Bien sûr, cette analepse précise de façon évidente la relation entre Tabby et Lewis Merrill mais elle permet également de lever le voile sur les origines du narrateur et revêt à ce titre une fonction supplémentaire à celles qui lui sont traditionnellement attribuées. Notons de plus la présence du modal « must » indiquant ici une spéculation. Le narrateur ne sait pas tout, il doit deviner. Si certains événements ne lui sont pas accessibles, c’est bien que l’auteur en a décidé ainsi. Par ce simple mot, John Irving s’arroge le total contrôle de sa création et réduit dans le même temps l’omnipotence de son narrateur. Alors, la notion de jeu, sur laquelle nous reviendrons ultérieurement, entre en scène.

Un phénomène analogue se retrouve dans A Widow for One Year, au moment où le narrateur fait appel aux souvenirs de Ruth pour relater les conditions dans lesquelles Ted, son père, lui a fait part des détails sur la mort de ses deux grands frères :

The chill gave her a touch of November in the Indian Summer weather; it reminded Ruth of that November night in 1969 when her father had given her what he called ‘the ultimate driving lesson’ and ‘the penultimate driving test.’ […] Ted waited until they were approaching Flushing Meadows; then, without any warning, he began to tell her the story in exactly the same way that he’d told it to Eddie O’Hare, with Ted Cole in the third person – as if Ted were just another character in the story, and a minor character at that. […] ‘Good driving, Ruthie,’ her father told her. ‘If you ever have a tougher drive than this, I trust you to remember what you’ve learned.’308

La fonction explicative de cette analepse est moins évidente que dans le cas précédent puisque, comme le souligne le narrateur, les éléments qu’elle donne ont déjà été fournis au lecteur.
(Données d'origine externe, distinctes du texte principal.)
(* ===== verification/ByteBuffer.v ===== *)
(** * ByteBuffer: little-endian numbers in a byte list (spec 4.1)

    [packer.t] names the number kinds the accessors store: [uint8], the
    16-bit vtable entry [voffset], the 32-bit unsigned offset [uoffset] and
    the 32-bit signed offset [soffset].  [encode.Get] and [encode.Write] are
    the bounds-checked read and write of one number at a position
    ([readU32], [readI16], [writeU32], [writeI16] of the specification;
    [flatbuffers.encode.Get] and [flatbuffers.encode.Write] in the calls of
    [OpInfo.py]).  A position outside the buffer is [OutOfRange]; a value
    that does not fit its kind is refused by [Write].

    The lemmas give the two operations their contract (success exactly in
    bounds, the value decoded, the range of a value read), the law that a
    read after a write returns what was written and that other positions
    keep their content, and framing: bytes added in front shift positions,
    bytes added behind change nothing. *)

From Stdlib Require Import ZArith List Lia Bool.
From coqutil Require Import Byte Word.LittleEndianList.
From S2P Require Import Prelude.
Import ListNotations.
#[local] Open Scope Z_scope.
#[local] Open Scope fb_scope.

Module packer.

Inductive t : Type :=
| uint8
| voffset
| uoffset
| soffset.

Definition bytewidth (p : t) : nat :=
  match p with
  | uint8 => 1
  | voffset => 2
  | uoffset => 4
  | soffset => 4
  end.

Definition signed (p : t) : bool :=
  match p with
  | soffset => true
  | _ => false
  end.

Definition fits (p : t) (z : Z) : bool := int_fits (bytewidth p) (signed p) z.

Definition pack (p : t) (z : Z) : bytes := int_encode (bytewidth p) z.

Definition unpack (p : t) (bs : bytes) : Z :=
  int_decode (bytewidth p) (signed p) bs.

End packer.

Module encode.

(** [Get p buf head]: the number of kind [p] stored at position [head]. *)
Definition Get (p : packer.t) (buf : bytes) (head : Z) : result Z :=
  if in_bounds buf head (packer.bytewidth p)
  then Ok (packer.unpack p (slice buf head (packer.bytewidth p)))
  else Err OutOfRange.

(** [Write p buf head n]: [buf] with the number [n] of kind [p] stored at
    position [head]. *)
Definition Write (p : packer.t) (buf : bytes) (head : Z) (n : Z) : result bytes :=
  if negb (packer.fits p n) then Err PreconditionViolation
  else if in_bounds buf head (packer.bytewidth p)
  then Ok (List.upds buf (Z.to_nat head) (packer.pack p n))
  else Err OutOfRange.

End encode.

(** ** Number kinds *)

Lemma bytewidth_pos (p : packer.t) : (0 < packer.bytewidth p)%nat.
Proof. destruct p; cbn; lia. Qed.

Lemma length_pack p z : length (packer.pack p z) = packer.bytewidth p.
Proof. apply length_int_encode. Qed.

(** The widths, as rewrite rules for [len_simpl]. *)
Lemma bytewidth_widths :
  packer.bytewidth packer.uint8 = 1%nat /\ packer.bytewidth packer.voffset = 2%nat /\
  packer.bytewidth packer.uoffset = 4%nat /\ packer.bytewidth packer.soffset = 4%nat.
Proof. repeat split. Qed.

#[export] Hint Rewrite length_pack (proj1 bytewidth_widths)
  (proj1 (proj2 bytewidth_widths)) (proj1 (proj2 (proj2 bytewidth_widths)))
  (proj2 (proj2 (proj2 bytewidth_widths))) : fb_len.

Lemma unpack_pack p z : packer.fits p z = true -> packer.unpack p (packer.pack p z) = z.
Proof. apply int_decode_encode, bytewidth_pos. Qed.

Lemma pack_unpack p bs :
  length bs = packer.bytewidth p -> packer.pack p (packer.unpack p bs) = bs.
Proof. apply int_encode_decode, bytewidth_pos. Qed.

Lemma unpack_fits p bs :
  length bs = packer.bytewidth p -> packer.fits p (packer.unpack p bs) = true.
Proof. apply int_decode_fits, bytewidth_pos. Qed.

(** The ranges, spelled out. *)
Lemma fits_uoffset z : packer.fits packer.uoffset z = true <-> 0 <= z < 2 ^ 32.
Proof. unfold packer.fits. rewrite int_fits_spec. reflexivity. Qed.

Lemma fits_soffset z : packer.fits packer.soffset z = true <-> - 2 ^ 31 <= z < 2 ^ 31.
Proof. unfold packer.fits. rewrite int_fits_spec. reflexivity. Qed.

Lemma fits_voffset z : packer.fits packer.voffset z = true <-> 0 <= z < 2 ^ 16.
Proof. unfold packer.fits. rewrite int_fits_spec. reflexivity. Qed.

Lemma fits_uint8 z : packer.fits packer.uint8 z = true <-> 0 <= z < 2 ^ 8.
Proof. unfold packer.fits. rewrite int_fits_spec. reflexivity. Qed.

(** ** Reading *)

Section Reading.
Variable p : packer.t.
Implicit Types (buf pre post : bytes) (pos v : Z).

Lemma Get_Ok_iff buf pos v :
  encode.Get p buf pos = Ok v <->
  in_bounds buf pos (packer.bytewidth p) = true /\
  v = packer.unpack p (slice buf pos (packer.bytewidth p)).
Proof.
  unfold encode.Get. destruct (in_bounds buf pos _); split.
  - intros [= <-]. auto.
  - intros [_ ->]. reflexivity.
  - discriminate.
  - intros [[=] _].
Qed.

(** A read fails only with [OutOfRange], and exactly outside the buffer. *)
Lemma Get_Err_iff buf pos e :
  encode.Get p buf pos = Err e <->
  e = OutOfRange /\ in_bounds buf pos (packer.bytewidth p) = false.
Proof.
  unfold encode.Get. destruct (in_bounds buf pos _); split.
  - discriminate.
  - intros [_ [=]].
  - intros [= <-]. auto.
  - intros [-> _]. reflexivity.
Qed.

Lemma Get_in_bounds buf pos v :
  encode.Get p buf pos = Ok v -> 0 <= pos /\ pos + Z.of_nat (packer.bytewidth p) <= len buf.
Proof. rewrite Get_Ok_iff, in_bounds_spec. tauto. Qed.

Lemma Get_fits buf pos v : encode.Get p buf pos = Ok v -> packer.fits p v = true.
Proof.
  rewrite Get_Ok_iff. intros [Hb ->]. apply unpack_fits, length_slice, Hb.
Qed.

Lemma Get_app_r pre buf pos :
  0 <= pos -> encode.Get p (pre ++ buf) (len pre + pos) = encode.Get p buf pos.
Proof.
  intros. unfold encode.Get. rewrite in_bounds_app_r, slice_app_r by assumption.
  reflexivity.
Qed.

Lemma Get_app_l buf post pos v :
  encode.Get p buf pos = Ok v -> encode.Get p (buf ++ post) pos = Ok v.
Proof.
  rewrite !Get_Ok_iff. intros [Hb ->].
  rewrite in_bounds_app_l, slice_app_l by assumption. auto.
Qed.

(** The number packed between [pre] and [post] is read back at [len pre]. *)
Lemma Get_pack pre post v :
  packer.fits p v = true ->
  encode.Get p (pre ++ packer.pack p v ++ post) (len pre) = Ok v.
Proof.
  intros Hf. apply Get_Ok_iff. split.
  - apply in_bounds_spec. len_solve.
  - rewrite <- (length_pack p v) at 1. rewrite slice_exact.
    symmetry. apply unpack_pack, Hf.
Qed.

End Reading.

(** ** Writing *)

Section Writing.
Variable p : packer.t.
Implicit Types (buf out : bytes) (pos n : Z).

Lemma Write_Ok_iff buf pos n (buf' : bytes) :
  encode.Write p buf pos n = Ok buf' <->
  packer.fits p n = true /\ in_bounds buf pos (packer.bytewidth p) = true /\
  buf' = List.upds buf (Z.to_nat pos) (packer.pack p n).
Proof.
  unfold encode.Write.
  destruct (packer.fits p n), (in_bounds buf pos _); cbn; split;
    try discriminate; try (intros [= <-]; auto); intuition congruence.
Qed.

Lemma Write_length buf pos n (buf' : bytes) :
  encode.Write p buf pos n = Ok buf' -> length buf' = length buf.
Proof. rewrite Write_Ok_iff. intros (_ & _ & ->). apply List.upds_length. Qed.

(** The image of a write: the bytes before the position, the packed number,
    the bytes after it. *)
Lemma Write_image buf pos n (buf' : bytes) :
  encode.Write p buf pos n = Ok buf' ->
  buf' = firstn (Z.to_nat pos) buf ++ packer.pack p n
           ++ skipn (Z.to_nat pos + packer.bytewidth p) buf.
Proof.
  rewrite Write_Ok_iff, in_bounds_spec. intros (_ & Hb & ->).
  unfold List.upds.
  rewrite length_pack, (firstn_all2 (packer.pack p n)) by len_solve.
  do 2 f_equal. f_equal. lia.
Qed.

(** A read after a write at the same position returns the number written. *)
Lemma Get_Write_same buf pos n (buf' : bytes) :
  encode.Write p buf pos n = Ok buf' -> encode.Get p buf' pos = Ok n.
Proof.
  intros Hw. pose proof (Write_image _ _ _ _ Hw) as ->.
  apply Write_Ok_iff in Hw. destruct Hw as (Hf & Hb & _).
  apply in_bounds_spec in Hb.
  set (pre := firstn (Z.to_nat pos) buf).
  replace pos with (len pre) at 2 by (subst pre; len_solve).
  apply Get_pack, Hf.
Qed.

(** Overwriting a packed number in place. *)
Lemma Write_pack (pre post : bytes) (x v : Z) :
  packer.fits p v = true ->
  encode.Write p (pre ++ packer.pack p x ++ post) (len pre) v
  = Ok (pre ++ packer.pack p v ++ post).
Proof.
  intros Hf. apply Write_Ok_iff. split; [ exact Hf | ]. split.
  - apply in_bounds_spec. len_solve.
  - rewrite Nat2Z.id, List.upds_app2, Nat.sub_diag by lia.
    rewrite List.upds_app1 by len_solve.
    rewrite List.upds_replace by len_solve. reflexivity.
Qed.

End Writing.

(** ** Sequences of numbers *)

Section Sequences.
Variable p : packer.t.

(** The [k]-th number of a packed sequence is read back at [k] widths after
    its start. *)
Lemma Get_flat_map (pre post : bytes) (l : list Z) (k : nat) (v : Z) :
  nth_error l k = Some v -> packer.fits p v = true ->
  encode.Get p (pre ++ flat_map (packer.pack p) l ++ post)
    (len pre + Z.of_nat (packer.bytewidth p) * Z.of_nat k) = Ok v.
Proof.
  intros Hk Hf. apply nth_error_split in Hk. destruct Hk as (l1 & l2 & -> & <-).
  rewrite flat_map_app. cbn [flat_map]. rewrite <- !app_assoc, app_assoc.
  replace (len pre + Z.of_nat (packer.bytewidth p) * Z.of_nat (length l1))
    with (len (pre ++ flat_map (packer.pack p) l1)).
  - apply Get_pack, Hf.
  - rewrite length_app, Nat2Z.inj_add. f_equal.
    induction l1 as [ | a l1 IH]; cbn [flat_map length]; [ lia | len_solve ].
Qed.

Lemma length_flat_map_pack (l : list Z) :
  length (flat_map (packer.pack p) l) = (packer.bytewidth p * length l)%nat.
Proof. induction l as [ | a l IH]; cbn [flat_map length]; len_solve. Qed.

End Sequences.

(** ** Framing *)

(** A successful read is unchanged when the buffer is embedded in a larger
    one: the position shifts by the number of bytes in front. *)
Lemma Get_frame p (pre buf post : bytes) (pos v : Z) :
  encode.Get p buf pos = Ok v ->
  encode.Get p (pre ++ buf ++ post) (len pre + pos) = Ok v.
Proof.
  intros H. pose proof (Get_in_bounds _ _ _ _ H).
  rewrite Get_app_r by lia. apply Get_app_l, H.
Qed.

(** A read at an offset counted from the end of the buffer does not see
    bytes added in front. *)
Lemma Get_from_end p (pre buf : bytes) (o : Z) :
  o <= len buf ->
  encode.Get p (pre ++ buf) (len (pre ++ buf) - o) = encode.Get p buf (len buf - o).
Proof.
  intros. rewrite length_app.
  replace (Z.of_nat (length pre + length buf) - o) with (len pre + (len buf - o)) by lia.
  apply Get_app_r. lia.
Qed.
Elle a donc un autre objectif : d’abord souligner la perversité du personnage de Ted, qui pour s’assurer que sa fille sera toujours prudente au volant lui inflige des conditions de conduite particulièrement difficiles, mais surtout établir un point de référence pour la leçon de conduite que Ruth donnera elle-même à son père une vingtaine de pages plus loin. Pour que le désir de vengeance de Ruth puisse être totalement compris par le lecteur, il faut que le récit en établisse tous les fondements, ce

307 John Irving, A Prayer for Owen Meany, p. 564.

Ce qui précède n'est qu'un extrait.